EXERCISE -
First find the line with "Definition SECURITY_HEADERS : bytes" in the entries below, then set down exactly every line through the line with "if negb (eq_ignore_ascii_case", that line included.
==== MATERIAL FOR THE TASK ====
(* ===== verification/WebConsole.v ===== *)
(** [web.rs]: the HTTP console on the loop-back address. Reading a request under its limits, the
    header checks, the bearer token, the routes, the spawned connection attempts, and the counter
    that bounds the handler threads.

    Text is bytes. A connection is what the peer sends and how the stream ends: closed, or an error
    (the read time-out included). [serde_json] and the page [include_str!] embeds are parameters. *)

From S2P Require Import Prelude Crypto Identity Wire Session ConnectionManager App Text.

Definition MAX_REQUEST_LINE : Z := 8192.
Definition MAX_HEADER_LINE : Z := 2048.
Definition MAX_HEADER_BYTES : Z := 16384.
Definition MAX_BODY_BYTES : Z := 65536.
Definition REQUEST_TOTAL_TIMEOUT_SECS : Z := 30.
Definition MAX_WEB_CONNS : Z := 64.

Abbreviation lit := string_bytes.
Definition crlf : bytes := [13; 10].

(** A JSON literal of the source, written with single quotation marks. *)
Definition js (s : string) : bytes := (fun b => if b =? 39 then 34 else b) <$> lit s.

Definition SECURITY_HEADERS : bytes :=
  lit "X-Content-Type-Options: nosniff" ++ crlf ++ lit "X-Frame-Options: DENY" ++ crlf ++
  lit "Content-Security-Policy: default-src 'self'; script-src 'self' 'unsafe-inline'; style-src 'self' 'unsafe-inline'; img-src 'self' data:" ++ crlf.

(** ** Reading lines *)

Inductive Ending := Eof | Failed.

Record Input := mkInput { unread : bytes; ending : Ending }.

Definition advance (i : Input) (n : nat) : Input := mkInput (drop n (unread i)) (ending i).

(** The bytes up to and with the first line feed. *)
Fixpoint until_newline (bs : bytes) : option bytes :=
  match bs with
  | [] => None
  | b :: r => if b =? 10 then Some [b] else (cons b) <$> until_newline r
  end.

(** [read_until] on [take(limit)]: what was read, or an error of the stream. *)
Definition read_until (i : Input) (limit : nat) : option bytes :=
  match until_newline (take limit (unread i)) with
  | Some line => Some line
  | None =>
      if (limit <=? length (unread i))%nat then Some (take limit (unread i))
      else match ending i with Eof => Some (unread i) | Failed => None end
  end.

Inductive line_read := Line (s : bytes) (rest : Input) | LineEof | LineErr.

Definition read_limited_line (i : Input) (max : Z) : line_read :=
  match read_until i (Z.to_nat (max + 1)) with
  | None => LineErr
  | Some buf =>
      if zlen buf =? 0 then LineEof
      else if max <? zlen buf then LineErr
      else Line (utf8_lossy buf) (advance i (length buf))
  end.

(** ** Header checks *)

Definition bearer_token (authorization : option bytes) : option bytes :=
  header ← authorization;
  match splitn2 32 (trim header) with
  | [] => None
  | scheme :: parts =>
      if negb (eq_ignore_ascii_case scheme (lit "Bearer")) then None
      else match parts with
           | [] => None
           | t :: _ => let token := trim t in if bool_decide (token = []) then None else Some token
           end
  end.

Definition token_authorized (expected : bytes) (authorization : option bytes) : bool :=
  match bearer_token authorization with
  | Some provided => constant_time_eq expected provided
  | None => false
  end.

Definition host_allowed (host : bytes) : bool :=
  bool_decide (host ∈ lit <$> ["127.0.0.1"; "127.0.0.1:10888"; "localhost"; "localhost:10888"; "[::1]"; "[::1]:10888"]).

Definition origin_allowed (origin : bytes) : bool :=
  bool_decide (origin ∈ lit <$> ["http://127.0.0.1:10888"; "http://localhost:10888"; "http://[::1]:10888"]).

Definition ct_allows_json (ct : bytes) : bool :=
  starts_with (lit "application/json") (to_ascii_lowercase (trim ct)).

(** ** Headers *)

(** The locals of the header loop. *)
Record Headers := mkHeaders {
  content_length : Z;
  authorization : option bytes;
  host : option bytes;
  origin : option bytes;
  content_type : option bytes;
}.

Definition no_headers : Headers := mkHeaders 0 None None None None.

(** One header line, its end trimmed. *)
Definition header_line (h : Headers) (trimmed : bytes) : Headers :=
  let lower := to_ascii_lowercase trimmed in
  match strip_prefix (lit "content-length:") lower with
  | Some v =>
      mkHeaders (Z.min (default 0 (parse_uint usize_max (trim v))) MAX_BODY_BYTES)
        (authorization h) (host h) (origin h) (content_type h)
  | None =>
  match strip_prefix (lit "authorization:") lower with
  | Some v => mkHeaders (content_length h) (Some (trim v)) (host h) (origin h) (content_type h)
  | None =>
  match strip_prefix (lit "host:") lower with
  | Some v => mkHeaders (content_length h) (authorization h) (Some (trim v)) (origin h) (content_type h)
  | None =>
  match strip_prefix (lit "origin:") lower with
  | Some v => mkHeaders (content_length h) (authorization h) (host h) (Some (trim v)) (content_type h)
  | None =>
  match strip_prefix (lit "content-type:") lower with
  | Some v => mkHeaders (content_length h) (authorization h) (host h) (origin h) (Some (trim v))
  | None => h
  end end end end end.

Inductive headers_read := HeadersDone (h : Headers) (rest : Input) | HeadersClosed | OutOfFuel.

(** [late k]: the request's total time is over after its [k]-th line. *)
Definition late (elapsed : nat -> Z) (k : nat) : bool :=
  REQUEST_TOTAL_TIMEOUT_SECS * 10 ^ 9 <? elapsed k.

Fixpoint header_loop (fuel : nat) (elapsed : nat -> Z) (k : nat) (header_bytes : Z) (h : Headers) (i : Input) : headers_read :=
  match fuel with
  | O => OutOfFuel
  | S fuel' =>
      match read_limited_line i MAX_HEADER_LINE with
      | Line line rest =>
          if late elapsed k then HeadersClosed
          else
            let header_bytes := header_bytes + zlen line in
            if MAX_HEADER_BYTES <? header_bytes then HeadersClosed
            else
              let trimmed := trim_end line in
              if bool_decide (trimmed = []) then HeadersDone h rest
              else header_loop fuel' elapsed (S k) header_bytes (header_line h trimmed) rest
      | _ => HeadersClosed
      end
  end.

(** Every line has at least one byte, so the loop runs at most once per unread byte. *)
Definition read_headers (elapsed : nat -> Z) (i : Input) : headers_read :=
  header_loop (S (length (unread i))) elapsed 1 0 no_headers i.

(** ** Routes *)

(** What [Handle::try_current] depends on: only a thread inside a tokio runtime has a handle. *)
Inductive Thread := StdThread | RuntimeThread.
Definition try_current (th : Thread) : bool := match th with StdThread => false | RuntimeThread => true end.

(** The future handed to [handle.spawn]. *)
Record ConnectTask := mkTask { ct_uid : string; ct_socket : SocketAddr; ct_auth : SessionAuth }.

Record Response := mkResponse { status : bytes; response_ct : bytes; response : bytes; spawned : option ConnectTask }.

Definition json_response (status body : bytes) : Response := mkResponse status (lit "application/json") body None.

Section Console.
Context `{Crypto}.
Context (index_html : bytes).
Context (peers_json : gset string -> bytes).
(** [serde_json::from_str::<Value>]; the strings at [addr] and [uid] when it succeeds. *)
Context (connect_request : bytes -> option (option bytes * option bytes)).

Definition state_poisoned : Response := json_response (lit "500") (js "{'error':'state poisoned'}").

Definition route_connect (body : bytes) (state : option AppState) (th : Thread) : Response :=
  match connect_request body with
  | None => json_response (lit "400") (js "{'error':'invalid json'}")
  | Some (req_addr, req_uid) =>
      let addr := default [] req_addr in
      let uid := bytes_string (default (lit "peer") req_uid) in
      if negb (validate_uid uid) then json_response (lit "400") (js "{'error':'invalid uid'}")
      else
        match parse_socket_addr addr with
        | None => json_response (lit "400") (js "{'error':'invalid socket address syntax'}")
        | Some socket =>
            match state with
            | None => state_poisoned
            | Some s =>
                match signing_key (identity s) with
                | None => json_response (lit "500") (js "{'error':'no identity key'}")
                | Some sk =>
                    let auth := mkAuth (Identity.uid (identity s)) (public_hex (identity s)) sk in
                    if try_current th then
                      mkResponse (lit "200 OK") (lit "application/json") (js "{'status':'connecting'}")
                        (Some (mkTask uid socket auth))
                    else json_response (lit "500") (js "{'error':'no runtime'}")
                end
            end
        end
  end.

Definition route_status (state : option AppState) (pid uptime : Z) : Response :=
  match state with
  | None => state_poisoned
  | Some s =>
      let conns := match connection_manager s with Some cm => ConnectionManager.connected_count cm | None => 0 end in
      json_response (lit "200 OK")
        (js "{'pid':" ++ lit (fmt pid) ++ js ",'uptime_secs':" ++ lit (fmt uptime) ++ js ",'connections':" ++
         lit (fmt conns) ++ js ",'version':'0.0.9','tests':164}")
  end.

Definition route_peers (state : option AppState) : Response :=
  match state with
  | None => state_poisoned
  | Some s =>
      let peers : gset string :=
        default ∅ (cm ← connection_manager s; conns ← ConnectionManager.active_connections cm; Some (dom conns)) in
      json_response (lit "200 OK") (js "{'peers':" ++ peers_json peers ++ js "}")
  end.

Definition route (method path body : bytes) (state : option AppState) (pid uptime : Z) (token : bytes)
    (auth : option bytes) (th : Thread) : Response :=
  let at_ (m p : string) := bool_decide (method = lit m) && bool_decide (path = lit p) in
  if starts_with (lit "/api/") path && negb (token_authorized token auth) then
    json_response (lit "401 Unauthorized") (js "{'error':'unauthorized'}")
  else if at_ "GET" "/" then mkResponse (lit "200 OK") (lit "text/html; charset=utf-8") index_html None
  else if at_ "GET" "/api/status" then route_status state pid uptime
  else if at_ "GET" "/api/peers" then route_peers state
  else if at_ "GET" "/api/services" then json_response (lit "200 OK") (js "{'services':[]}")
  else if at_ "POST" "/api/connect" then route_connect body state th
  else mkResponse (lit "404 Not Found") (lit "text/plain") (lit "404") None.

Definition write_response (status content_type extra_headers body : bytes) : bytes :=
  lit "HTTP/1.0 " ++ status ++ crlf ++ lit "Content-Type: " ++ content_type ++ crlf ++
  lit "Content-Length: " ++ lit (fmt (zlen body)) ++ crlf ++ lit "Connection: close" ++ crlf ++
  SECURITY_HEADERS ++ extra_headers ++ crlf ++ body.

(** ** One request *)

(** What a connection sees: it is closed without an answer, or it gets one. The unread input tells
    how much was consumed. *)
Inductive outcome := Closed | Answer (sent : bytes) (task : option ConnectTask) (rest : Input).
====
OUTPUT OF THE TASK -
Definition SECURITY_HEADERS : bytes :=
  lit "X-Content-Type-Options: nosniff" ++ crlf ++ lit "X-Frame-Options: DENY" ++ crlf ++
  lit "Content-Security-Policy: default-src 'self'; script-src 'self' 'unsafe-inline'; style-src 'self' 'unsafe-inline'; img-src 'self' data:" ++ crlf.

(** ** Reading lines *)

Inductive Ending := Eof | Failed.

Record Input := mkInput { unread : bytes; ending : Ending }.

Definition advance (i : Input) (n : nat) : Input := mkInput (drop n (unread i)) (ending i).

(** The bytes up to and with the first line feed. *)
Fixpoint until_newline (bs : bytes) : option bytes :=
  match bs with
  | [] => None
  | b :: r => if b =? 10 then Some [b] else (cons b) <$> until_newline r
  end.

(** [read_until] on [take(limit)]: what was read, or an error of the stream. *)
Definition read_until (i : Input) (limit : nat) : option bytes :=
  match until_newline (take limit (unread i)) with
  | Some line => Some line
  | None =>
      if (limit <=? length (unread i))%nat then Some (take limit (unread i))
      else match ending i with Eof => Some (unread i) | Failed => None end
  end.

Inductive line_read := Line (s : bytes) (rest : Input) | LineEof | LineErr.

Definition read_limited_line (i : Input) (max : Z) : line_read :=
  match read_until i (Z.to_nat (max + 1)) with
  | None => LineErr
  | Some buf =>
      if zlen buf =? 0 then LineEof
      else if max <? zlen buf then LineErr
      else Line (utf8_lossy buf) (advance i (length buf))
  end.

(** ** Header checks *)

Definition bearer_token (authorization : option bytes) : option bytes :=
  header ← authorization;
  match splitn2 32 (trim header) with
  | [] => None
  | scheme :: parts =>
      if negb (eq_ignore_ascii_case scheme (lit "Bearer")) then None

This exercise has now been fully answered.